### [WORK REQUEST]
Quote the entries below from the line with "indexes agree; admission" through the line with "- Learned routes: quarantine", both ends included, and only those lines.

── RECORDS SUPPLIED

Lemma pot_residuals_interval_scale_witness :
  Core.norm_interval95 2 (Q2R (Core.mean [1%Q; 3%Q]))
                       (Core.std [1%Q; 3%Q] / INR 2) =
    (2 - 2 * (1 / 2), 2 + 2 * (1 / 2))%R.
Proof.
  apply (pot_residuals_interval_scale 2). lra.
Defined.

(** ** Return periods *)

Lemma return_periods_map (years : Z) (n : nat) :
  Core.return_periods years n =
    map (plotting_position_double years n) (seq 0 n).
Proof.
  unfold Core.return_periods, Core.cdf. rewrite List.map_map. reflexivity.
Qed.

Lemma StronglySorted_impl {A} (R R' : A -> A -> Prop) (l : list A) :
  (forall a b, R a b -> R' a b) -> StronglySorted R l -> StronglySorted R' l.
Proof.
  intros H. induction 1 as [|a l Hs IH Hf]; constructor; [exact IH|].
  eapply List.Forall_impl; [|exact Hf]. cbn beta. auto.
Qed.

Lemma StronglySorted_last {A} (R : A -> A -> Prop) (l : list A) (e : A) :
  StronglySorted R (l ++ [e]) -> Forall (fun x => R x e) l.
Proof.
  induction l as [|a l IH]; simpl; intros H; [constructor|].
  apply StronglySorted_inv in H as [H1 H2].
  constructor; [|auto].
  rewrite List.Forall_forall in H2. apply H2.
  apply in_or_app. right. left. reflexivity.
Qed.

Lemma combine_snoc {A B} (l : list A) (l' : list B) (a : A) (b : B) :
  length l = length l' ->
  combine (l ++ [a]) (l' ++ [b]) = combine l l' ++ [(a, b)].
Proof.
  revert l'. induction l as [|x l IH]; intros [|y l'] H; try discriminate.
  - reflexivity.
  - simpl. f_equal. apply IH. simpl in H. lia.
Qed.

Lemma value_leb_total (a b : time * Q) :
  Core.value_leb a b = true \/ Core.value_leb b a = true.
Proof.
  unfold Core.value_leb. rewrite !Qle_bool_iff.
  destruct (Qlt_le_dec (snd b) (snd a)) as [H|H]; [right|left]; auto.
  apply Qlt_le_weak. exact H.
Qed.
(* ===== verification/Prelude.v ===== *)
(** * FIPS mesh node: a verification development

    FIPS is a self-organising encrypted mesh. A node has an address derived
    from its public key, keeps links to direct peers, agrees with them on a
    spanning tree, announces to each peer a Bloom filter of what it reaches,
    finds the tree coordinates of a destination by a lookup that travels along
    those filters, and forwards session datagrams greedily by tree distance or
    along routes learned from return traffic. Sessions are end-to-end Noise
    sessions inside those datagrams. This library models the protocol core of
    the node, under [crates/fips-core/src] and [crates/fips-identity/src]: the
    pure state machines and the codecs that the asynchronous handlers drive, the
    Noise handshakes and sessions, the receive side of the dataplane, and what the
    IPv6 adapter and the gateway do with packets and addresses. Relays may sell
    their forwarding; the accounts of a selling relay and the journal that carries
    them over a crash ([crates/fips-relay/src]) are modelled too.

    ** Files and the code they model

    - [Prelude]: machine integers, fallible code, iteration orders of hash
      maps, shared lemmas and tactics. [Bytes]: slices and little- and
      big-endian integers. [F64]: IEEE doubles.
    - [NodeAddr]: [fips-identity/src/node_addr.rs], [address.rs].
    - [Bloom]: [proto/bloom/filter.rs]. [BloomState]: [proto/bloom/state.rs],
      the announcement state and the aggregation of outgoing filters.
    - [Coordinate]: [proto/stp/coordinate.rs]. [TreeState]:
      [proto/stp/declaration.rs], [proto/stp/state.rs], the semantic validation
      of [proto/protocol/tree.rs] and, as the step relation [tree_step], the
      tree-state effect of [node/tree.rs]. [GreedyRouting]: no code of its own,
      a network of nodes that all run [find_next_hop].
    - [CoordCache]: [cache/entry.rs], [cache/coord_cache.rs].
    - [RecentRequests]: [proto/lookup_state.rs]. [LookupLimits]:
      [proto/lookup_limits.rs]. [LookupPlan]: [proto/lookup.rs]. Together they
      are the state of discovery: which lookups were seen, which may be sent or
      forwarded, and to whom.
    - [RateLimit]: [proto/rate_limit.rs], and the spacing argument the interval
      limiters share. [Index]: [utils/index.rs].
    - [LearnedRoutes]: [proto/routing.rs].
    - [LinkWire]: [proto/protocol/{error,link,tree,filter}.rs],
      [proto/mmp/report.rs]; it declares the codec interface, the classes
      [WireMessage] and [LawfulMessage]. [SessionWire]:
      [proto/protocol/{session,discovery,handshake}.rs],
      [session/control_messages.rs], [proto/fsp_wire.rs], against that interface.
    - [Replay]: [noise/replay.rs]. [StateErr]: the state and error monad of the
      cryptographic code. [Noise]: [noise/mod.rs], [noise/handshake.rs].
      [NoiseTransport]: [noise/session.rs], and what the two ends of a handshake
      and of a session see.
    - [OwnerReplay], [OwnerEpochs]: [dataplane/owner_replay.rs], and the receive
      side of [owner_state.rs], [owner_io.rs] and [owner_retire.rs].
      [AdmissionQueue]: [dataplane/admission.rs]. A shard admits packets to the
      queues, serves them in turns, reserves each with its owner and retires it
      when it was decrypted.
    - [Mmp], [PathMtu], [MmpMetrics]: [proto/mmp/{algorithms,receiver,sender,mod,metrics}.rs].
      [Module LossTrace] of [MmpMetrics] says what the evidence of loss should be.
    - [PacketBuffer]: [transport/packet_channel.rs]. [Upper]:
      [upper/{ipv6_shim,tcp_mss,icmp,icmp_rate_limit,tun,tun_runtime}.rs].
    - [GatewayPool]: [gateway/pool.rs].
    - [ErrorBudget]: [node/peer_error_budget.rs], [node/rate_limit.rs],
      [admit_error_emission] of [node/handlers/forwarding.rs]. [NodeTables]:
      [node/{identity_cache,path_mtu,link_registry,session_registry,support_state}.rs].
    - [Ledger]: [fips-relay/src/ledger.rs], [ledger/{admission,channel_history,
      history,retirement}.rs], the definitions. [LedgerBooks], [LedgerSales],
      [LedgerClosing]: the invariant [books] and that each operation keeps it.
      [LedgerCredit]: runs of the ledger and what a buyer may owe.
      [LedgerRecovery]: [ledger/recovery.rs], snapshots and their restoration.
      [LedgerWindows]: [recover_windows] of [ledger/admission.rs].
      [DurableRelay]: [durable.rs], [durable/channel_history.rs], and the module
      [System], the steps of a relay between which it may crash.
      [DurableSafety]: its invariant.
    - [HandshakeWire]: [node/wire.rs]. [Peers]: [peer/{active,connection,mod}.rs],
      [peer/active/rekey.rs]. [PeerRegistry]: [node/peer_lifecycle.rs],
      [node/peer_runtime.rs] and its methods in [node/handlers/rekey.rs].
      [LinkRekey]: the handlers that open, promote, rekey, cut over, drain,
      replace and remove link sessions ([node/handlers/{rekey,handshake,timeout,
      dispatch,encrypted}.rs] with their submodules,
      [node/lifecycle/candidate_connect.rs], [node/dataplane_pending.rs]).
      [LinkIndexes]: the account of session indexes and that each handler keeps it.
      [LinkReach]: the handlers as a transition system. [RekeyExchange]: a rekey
      through the handlers of both ends.

    A struct is a [Record] with the source's fields, an enum an [Inductive], a
    method a definition of the same name in the [Module] of its type, with
    [&mut self] as an extra component of the result. A [HashMap] is a [gmap]; where the
    source iterates over one, the order is the argument [ord], quantified
    in the theorems. A [u64] is a [Z] with saturation or wrap-around written
    out. The clock is an argument. An index or slice out of range is the
    outcome [Panic].

    ** What the theorems show

    - Replay: both ring bitmaps implement the sliding-window set on every
      trace; no counter is delivered twice; a fresh counter in the window is
      accepted.
    - Noise: both handshakes succeed and leave sessions that agree on keys,
      hashes, identities and epochs; messages are accepted only in order; a
      rejected message leaves no trace; nonces are never reused; a session
      delivers each message once whatever the network does. In IK the
      responder's own key is enough to impersonate an initiator to it.
    - Dataplane: no packet is delivered twice under one key through any rekey,
      and a cutover that drains loses none in flight; the packets in flight are
      bounded; the queues keep order, strand nothing and starve nobody.
    - Link sessions: over any sequence of handlers the session indexes in use are
      those held by connections and peers, each held once; promotion over a
      restarted peer loses the indexes of its unfinished sessions for good. A rekey,
      also one begun on both sides, ends with one session on both.
    - Measurement: reports are exact; the evidence of loss a sender draws from them is
      that of the newer reports, late packets credited; the estimates stay within their samples;
      a path MTU grows only on evidence, and may get stuck below it.
    - Packets: buffers never leave their allocation; header compression is
      undone end to end; clamping changes exactly the segment size and the
      checksum, and clamped segments fit; the loops over packets end.
    - Gateway: free and lent addresses partition the pool; mappings are
      reclaimed when idle and only then.
    - Node tables: the two halves of the path-MTU records are one record; the
      identity cache binds an address only to a key that hashes to it; the link
      index agrees with the links; one peer induces a bounded number of errors.
    - Bloom: no false negatives under inserts and merges; merge is the exact
      union, and loses items when hash counts differ; the
      aggregate-once computation of outgoing filters equals the direct merge; a
      peer is marked exactly when its filter changed; the cached deadline is
      exact in every reachable state.
    - Tree: distance is a metric through the lowest common ancestor;
      [find_next_hop] is the closest strictly closer peer; parent choice is
      loop free, independent of scan order and optimal; a router's own announcement is
      valid in every reachable state; dampening engages at most once. In a
      network, greedy forwarding visits no node twice and, when peers know each other's
      paths, delivers within the tree distance.
    - Discovery: responses are returned once, to the peer that asked; the
      indexes agree; admission is fair; backoff has its closed form; forwards
      are spaced and bursts bounded; plans name only eligible peers.
    - Caches and limiters: capacity and provenance of the coordinate cache;
      spacing of error signals; freshness of session indexes.
    - Learned routes: quarantine keeps a failed hop from being chosen;
      selection succeeds exactly when a usable route exists; tables stay
      bounded.
    - Relay accounts: no operation panics and the books balance after any history;
      one buyer is granted unpaid credit once, whatever it closes, renews or lets
      retire; a snapshot restores. At any crash the journal on disk loads and covers
      all that was reserved, and the relay can always write its next journal.
    - Codecs: every decoder inverts its encoder and never aborts on any
      bytes; a payload is classified as a handshake exactly when it is
      canonical.

    ** Parameters and bounds

    Code outside the repository is an argument of the definitions that use it:
    SHA-256, HKDF, ChaCha20-Poly1305, secp256k1 keys and their products, Schnorr
    verification and signing, [Signature::from_slice], the npub encoding, [powf] and [powi], the
    JSON codec of the journal, the
    allocator of a packet buffer and the random generator (the stream of values it
    yields). Hypotheses about them state their documented behaviour only, such as
    the length of a digest or that decryption inverts encryption, and each has a
    concrete instance in a witness.

    What a handler learns from the dataplane or a transport, such as whether a send
    succeeded, is an argument too, quantified in the theorems.

    Recursion is structural, on the bytes, list or map order the source loops over.
    The index allocator recurses on the source's own attempt limit, the pop loops
    of the queues on the line and on the run limit. The walk over TCP options and the
    checksum fold take fuel, and a theorem gives the fuel that is enough. The route of a packet through a
    network takes the number of hops as fuel, and the delivery theorem gives
    the fuel that is enough, the tree distance.

    ** Not modelled

    Sockets, transports, the TUN device, peer discovery over Nostr and mDNS,
    the control socket and the command-line tools are input and output. The
    decryption workers of the dataplane are threads; the model has what they
    are given and what they return, in any order. Its send side, and the activity
    and measurement fields of an owner, are left out, as are the retry and
    access-control state of the node, the rekeying of end-to-end sessions and, of
    [fips-relay], all that negotiates, quotes and pays: it drives an external wallet.
    Of link sessions the model leaves out the heartbeat a connection may send before
    it is promoted, which of two live paths wins (an argument), and the routing state
    a restart resets. The node's other handlers, which are asynchronous, are represented
    by the calls they make on the modelled state; each handler that is modelled holds
    the node exclusively and is one step. Erasing secrets from memory,
    logging and debug output are left out everywhere. *)

From Stdlib Require Export ZArith Lia.
From stdpp Require Export base tactics numbers option list gmap sorting.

────

### [PROBLEM SOLUTION]
      indexes agree; admission is fair; backoff has its closed form; forwards
      are spaced and bursts bounded; plans name only eligible peers.
    - Caches and limiters: capacity and provenance of the coordinate cache;
      spacing of error signals; freshness of session indexes.
    - Learned routes: quarantine keeps a failed hop from being chosen;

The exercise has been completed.